[Stored data entries]
(** On a table whose array has the length its size says, adding an id
    of at most [NGTCP2_MAX_CIDLEN] bytes returns a connection whenever
    the allocation succeeds. *)
Lemma knot_quic_table_add_returns heap table id :
  0 ≤ datalen id ≤ NGTCP2_MAX_CIDLEN →
  0 < size table →
  length (conns table) = Z.to_nat (size table) →
  ∃ heap' table',
    knot_quic_table_add true heap table id
    = Some (Some (fresh (dom heap)), heap', table').
Proof.
  intros Hlen Hsz Hconns. unfold knot_quic_table_add, calloc.
  unfold ngtcp2_cid_init.
  assert ((datalen id <=? NGTCP2_MAX_CIDLEN) = true) as -> by lia.
  cbn [mbind option_bind].
  rewrite knot_quic_conn_hash_spec by (cbn [datalen]; lia).
  cbn [mbind option_bind].
  set (h := hash_spec _).
  pose proof (Z.mod_pos_bound h (size table) Hsz) as Hmod.
  unfold bucket.
  assert ((size table =? 0) = false) as -> by lia.
  assert ((Z.to_nat (h mod size table) <? length (conns table))%nat = true)
    as -> by (apply Nat.ltb_lt; lia).
  cbn [mbind option_bind].
  destruct (lookup_lt_is_Some_2 (conns table) (Z.to_nat (h mod size table)))
    as [head ->]; [lia|].
  cbn [mbind option_bind]. eauto.
Qed.

(** C4, as the code has it.  The hash of an id is the xor-fold of the
    words of its whole 8-byte chunks and of its trailing bytes; a new
    table has exactly the number of slots asked for, 100 for the table of
    [quic_recvfrom_init]; a connection is added at the head of the chain
    of the slot [hash mod size], in front of the connections that were
    there, and nothing else in the table or the heap changes. *)
Theorem knot_quic_table_hash_slots_chains :
  (∀ id, 0 ≤ datalen id → knot_quic_conn_hash id = Some (hash_spec id))
  ∧ (∀ n table, knot_quic_table_new true n = Some table →
       size table = n ∧ conns table = replicate (Z.to_nat n) None)
  ∧ (∀ table, quic_recvfrom_init_conns true = Some table →
       size table = 100)
  ∧ (∀ ok heap table id c heap' table',
       knot_quic_table_add ok heap table id = Some (Some c, heap', table') →
       ∃ cid h head,
         let i := Z.to_nat (h mod size table) in
         ngtcp2_cid_init (data id) (datalen id) = Some cid
         ∧ knot_quic_conn_hash cid = Some h
         ∧ conns table !! i = Some head
         ∧ conns table' !! i = Some (Some c)
         ∧ heap' !! c = Some {| dcid := cid; conn := None; next := head |}
         ∧ heap !! c = None
         ∧ (∀ a, a ≠ c → heap' !! a = heap !! a)
         ∧ (∀ j, j ≠ i → conns table' !! j = conns table !! j)
         ∧ size table' = size table).
Proof.
  split; [exact knot_quic_conn_hash_spec|].
  split; [intros n table [= <-]; done|].
  split; [intros table [= <-]; done|].
  intros ok heap table id c heap' table' Hadd.
  apply knot_quic_table_add_Some in Hadd
    as (cid & h & i & head & Hinit & Hhash & Hb & Hhead & -> & -> & Hsz & Hc).
  apply bucket_Some in Hb as (_ & -> & Hi).
  exists cid, h, head. cbv zeta. rewrite Hc.
  split; [exact Hinit|]. split; [exact Hhash|]. split; [exact Hhead|].
  split; [now apply list_lookup_insert_eq|].
  split; [apply lookup_insert_eq|].
  split; [apply not_elem_of_dom_1, is_fresh|].
  split; [intros a Ha; now apply lookup_insert_ne|].
  split; [intros j Hj; now apply list_lookup_insert_ne|exact Hsz].
Qed.

End QuicTable.

(** C4 as the specification words it does not hold: the table that
    [quic_recvfrom_init] creates has 100 slots, which is neither the next
    power of two above the capacity asked for nor a power of two at
    all. *)
Lemma quic_table_size_not_power_of_two :
  ∃ table, Quic.quic_recvfrom_init_conns true = Some table
           ∧ Quic.size table = 100
           ∧ length (Quic.conns table) = 100%nat
           ∧ Quic.next_pow2 100 = 128
           ∧ Quic.size table ≠ Quic.next_pow2 100
           ∧ ∀ k, 0 ≤ k → 2 ^ k ≠ Quic.size table.
Proof.
  eexists. split; [reflexivity|]. cbn [Quic.size Quic.conns].
  split; [reflexivity|]. split; [reflexivity|]. split; [reflexivity|].
  split; [discriminate|].
  intros k Hk Hpow.
  destruct (Z_le_gt_dec k 6) as [Hle|Hgt].
  - pose proof (Z.pow_le_mono_r 2 k 6 ltac:(lia) Hle). lia.
  - pose proof (Z.pow_le_mono_r 2 7 k ltac:(lia) ltac:(lia)). lia.
Qed.

(** C4 on a 10-byte id, x86-64: one whole chunk and two trailing bytes. *)
Lemma knot_quic_table_hash_slots_chains_witness :
  Quic.knot_quic_conn_hash (platform := Quic.Reference.x86_64)
    Quic.Reference.cid10
  = Some (Quic.hash_spec (platform := Quic.Reference.x86_64)
            Quic.Reference.cid10).
Proof.
  apply (proj1 (knot_quic_table_hash_slots_chains
                  (platform := Quic.Reference.x86_64))).
  vm_compute. discriminate.
Defined.

(** C5 on the empty table of 100 slots. *)
Lemma knot_quic_table_find_after_add_witness :
  Quic.knot_quic_table_find (platform := Quic.Reference.x86_64) 1
    (<[1%positive :=
         {| Quic.dcid :=
              {| Quic.datalen := 10;
                 Quic.data := [1; 2; 3; 4; 5; 6; 7; 8; 9; 10;
                               0; 0; 0; 0; 0; 0; 0; 0; 0; 0] |};
            Quic.conn := None; Quic.next := None |}]> ∅)
    {| Quic.size := 100; Quic.usage := 0; Quic.inbufs_total := 0;
       Quic.conns := <[61%nat := Some 1%positive]> (replicate 100 None) |}
    Quic.Reference.cid10
  = Some (Some 1%positive).
Proof.
  apply (knot_quic_table_find_after_add (platform := Quic.Reference.x86_64)
           true ∅ Quic.Reference.table100 Quic.Reference.cid10).
  vm_compute. reflexivity.
Defined.

(** ** Runs on concrete datagrams *)

(** A datagram shorter than a header is dropped; a well-formed query
    without a question is answered. *)
Example udp_handle_runt :
  (λ h, (UdpHandler.iov_len (UdpHandler.tx_after h), UdpHandler.calls h))
  <$> UdpHandler.udp_handle
        (api := UdpHandler.process_query_layer UdpHandler.Reference.answer)
        (codec := UdpHandler.Reference.codec)
        5 UdpHandler.Reference.context 7 1
        UdpHandler.Reference.rx_runt UdpHandler.Reference.tx_empty
  = Some (0,
          [UdpHandler.CallBegin
             {| UdpHandler.remote := 1; UdpHandler.flags := 7;
                UdpHandler.socket := 7; UdpHandler.thread_id := 0 |};
           UdpHandler.CallConsume (Libknot.knot_pkt_new [0x12; 0x34; 0] 3);
           UdpHandler.CallFinish; UdpHandler.CallFlush]).
Proof. vm_compute. reflexivity. Qed.

Example udp_handle_header :
  (λ h, (UdpHandler.iov_len (UdpHandler.tx_after h),
         Libknot.wire_rcode (UdpHandler.ans_after h),
         Libknot.wire_id (UdpHandler.ans_after h),
         length (UdpHandler.calls h)))
  <$> UdpHandler.udp_handle
        (api := UdpHandler.process_query_layer UdpHandler.Reference.answer)
        (codec := UdpHandler.Reference.codec)
        5 UdpHandler.Reference.context 7 1
        UdpHandler.Reference.rx_header UdpHandler.Reference.tx_empty
  = Some (12, Libknot.KNOT_RCODE_NOERROR, 0x1234, 5%nat).
Proof. vm_compute. reflexivity. Qed.

(** Without fuel for the call of produce that the layer asks for, the
    model of the loop gives no result. *)
Example udp_handle_no_fuel :
  UdpHandler.udp_handle
    (api := UdpHandler.process_query_layer UdpHandler.Reference.answer)
    (codec := UdpHandler.Reference.codec)
    0 UdpHandler.Reference.context 7 1
    UdpHandler.Reference.rx_header UdpHandler.Reference.tx_empty
  = None.
Proof. vm_compute. reflexivity. Qed.

(** An IPv6 PKTINFO keeps its address and loses its interface index; a
    control length of 0 gives a NULL control buffer and leaves the store
    alone. *)
Example udp_pktinfo_handle_ipv6 :
  UdpHandler.udp_pktinfo_handle (UdpHandler.Reference.rx_msg 36)
    UdpHandler.Reference.tx_msg {[ 1%positive := UdpHandler.Reference.cmsg6 ]}
  = Some ({| UdpHandler.msg_namelen := 16;
             UdpHandler.msg_control := Some 1%positive;
             UdpHandler.msg_controllen := 36 |},
          {[ 1%positive :=
               {| UdpHandler.cmsg_len := 36;
                  UdpHandler.cmsg_level := UdpHandler.IPPROTO_IPV6;
                  UdpHandler.cmsg_type := UdpHandler.IPV6_PKTINFO;
                  UdpHandler.cmsg_data :=
                    UdpHandler.Data_in6_pktinfo
                      {| UdpHandler.ipi6_addr := 0x20010DB8;
                         UdpHandler.ipi6_ifindex := 0 |} |} ]}).
Proof. vm_compute. reflexivity. Qed.

Example udp_pktinfo_handle_empty :
  UdpHandler.udp_pktinfo_handle (UdpHandler.Reference.rx_msg 0)
    UdpHandler.Reference.tx_msg {[ 1%positive := UdpHandler.Reference.cmsg4 ]}
  = Some ({| UdpHandler.msg_namelen := 16;
             UdpHandler.msg_control := None;
             UdpHandler.msg_controllen := 0 |},
          {[ 1%positive := UdpHandler.Reference.cmsg4 ]}).
Proof. vm_compute. reflexivity. Qed.

(** On x86-64 the 10-byte id hashes to its first eight bytes, read little
    endian, xor its last two bytes shifted by 56 and 48 modulo 32. *)
Example knot_quic_conn_hash_cid10 :
  Quic.knot_quic_conn_hash (platform := Quic.Reference.x86_64)
    Quic.Reference.cid10
  = Some (Z.lxor 0x0807060504030201 (Z.lxor 0x09000000 0x000A0000)).
Proof. vm_compute. reflexivity. Qed.

(** Two ids that fall into the same slot are chained, the later one in
    front, and both are found. *)
Example knot_quic_table_chain :
  let id1 := {| Quic.datalen := 8; Quic.data := 61 :: repeat 0 19 |} in
  let id2 := {| Quic.datalen := 8; Quic.data := 161 :: repeat 0 19 |} in
  match Quic.knot_quic_table_add (platform := Quic.Reference.x86_64)
          true ∅ Quic.Reference.table100 id1 with
  | Some (Some c1, heap1, table1) =>
    match Quic.knot_quic_table_add (platform := Quic.Reference.x86_64)
            true heap1 table1 id2 with
    | Some (Some c2, heap2, table2) =>
      c1 ≠ c2
      ∧ Quic.next <$> heap2 !! c2 = Some (Some c1)
      ∧ Quic.knot_quic_table_find (platform := Quic.Reference.x86_64)
          2 heap2 table2 id1 = Some (Some c1)
      ∧ Quic.knot_quic_table_find (platform := Quic.Reference.x86_64)
          2 heap2 table2 id2 = Some (Some c2)
    | _ => False
    end
  | _ => False
  end.
Proof. vm_compute. repeat split. discriminate. Qed.

(** ** More on the connection table *)

Section QuicChainsProperties.

Import Quic QuicChains.
Context {platform : Platform}.
Implicit Types (id cid : ngtcp2_cid).
Implicit Types (heap : gmap positive knot_quic_conn_t).
Implicit Types (table : knot_quic_table_t).

(** X1.  Equal ids hash alike, so that an id is looked up in the slot its
    equals were added to. *)
Theorem ngtcp2_cid_eq_hash id id' :
  ngtcp2_cid_eq id id' = true →
  knot_quic_conn_hash id = knot_quic_conn_hash id'.
Proof.
  unfold ngtcp2_cid_eq. intros Heq.
  apply andb_true_iff in Heq as [Hlen Hbytes].
  apply Z.eqb_eq in Hlen.
  assert (Hext : ∀ i, 0 ≤ i < Z.min (datalen id') NGTCP2_MAX_CIDLEN →
                      byte_at (data id) i = byte_at (data id') i).
  { intros i Hi. rewrite forallb_forall in Hbytes.
    apply Z.eqb_eq, Hbytes, list_elem_of_In, elem_of_seqZ. lia. }
  unfold knot_quic_conn_hash. rewrite Hlen.
  rewrite (hash_words_ext _ _ _ Hext) by lia.
  destruct (hash_words _ (data id') _ 0 0) as [[h it1]|] eqn:Hw;
    [|reflexivity].
  cbn [mbind option_bind]. apply hash_words_offset in Hw.
  apply (hash_tail_ext _ _ _ Hext). lia.
Qed.

(** The copy kept in the table is equal to what the id is equal to. *)
Lemma ngtcp2_cid_eq_copy id cid id' :
  ngtcp2_cid_init (data id) (datalen id) = Some cid →
  ngtcp2_cid_eq cid id' = ngtcp2_cid_eq id id'.
Proof.
  intros Hinit.
  destruct (ngtcp2_cid_init_datalen _ _ _ Hinit) as [Hlen Hmax].
  unfold ngtcp2_cid_eq. rewrite Hlen. f_equal.
  apply eq_true_iff_eq. rewrite !forallb_forall.
  split; intros H i Hi; specialize (H i Hi);
    apply list_elem_of_In, elem_of_seqZ in Hi;
    rewrite (byte_at_cid_init _ _ _ i Hinit) in * by lia; exact H.
Qed.

(** A chain does not see a connection allocated after it was built. *)
Lemma chain_insert_fresh heap c e head l :
  heap !! c = None → chain heap head l → chain (<[c := e]> heap) head l.
Proof.
  intros Hc. induction 1 as [|a e' l Ha _ IH]; [constructor|].
  apply (chain_cons _ a e'); [|exact IH].
  rewrite lookup_insert_ne; [exact Ha|]. intros ->. congruence.
Qed.

Lemma find_chain_insert_fresh heap c e id : ∀ fuel head r,
  heap !! c = None →
  find_chain fuel heap head id = Some r →
  find_chain fuel (<[c := e]> heap) head id = Some r.
Proof.
  induction fuel as [|fuel IH]; intros [a|] r Hc; cbn [find_chain];
    try done.
  destruct (heap !! a) as [e'|] eqn:Ha; cbn [mbind option_bind];
    [|discriminate].
  rewrite lookup_insert_ne by (intros ->; congruence).
  rewrite Ha. cbn [mbind option_bind].
  destruct (ngtcp2_cid_eq (dcid e') id); [done|]. now apply IH.
Qed.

» Your task
Would you copy, unchanged, the stretch of the records above that begins at the line containing "Quic.size table = 100" and ends at the line containing "split; [reflexivity|]. split;", and only that?

» Completed task
           ∧ Quic.size table = 100
           ∧ length (Quic.conns table) = 100%nat
           ∧ Quic.next_pow2 100 = 128
           ∧ Quic.size table ≠ Quic.next_pow2 100
           ∧ ∀ k, 0 ≤ k → 2 ^ k ≠ Quic.size table.
Proof.
  eexists. split; [reflexivity|]. cbn [Quic.size Quic.conns].
  split; [reflexivity|]. split; [reflexivity|]. split; [reflexivity|].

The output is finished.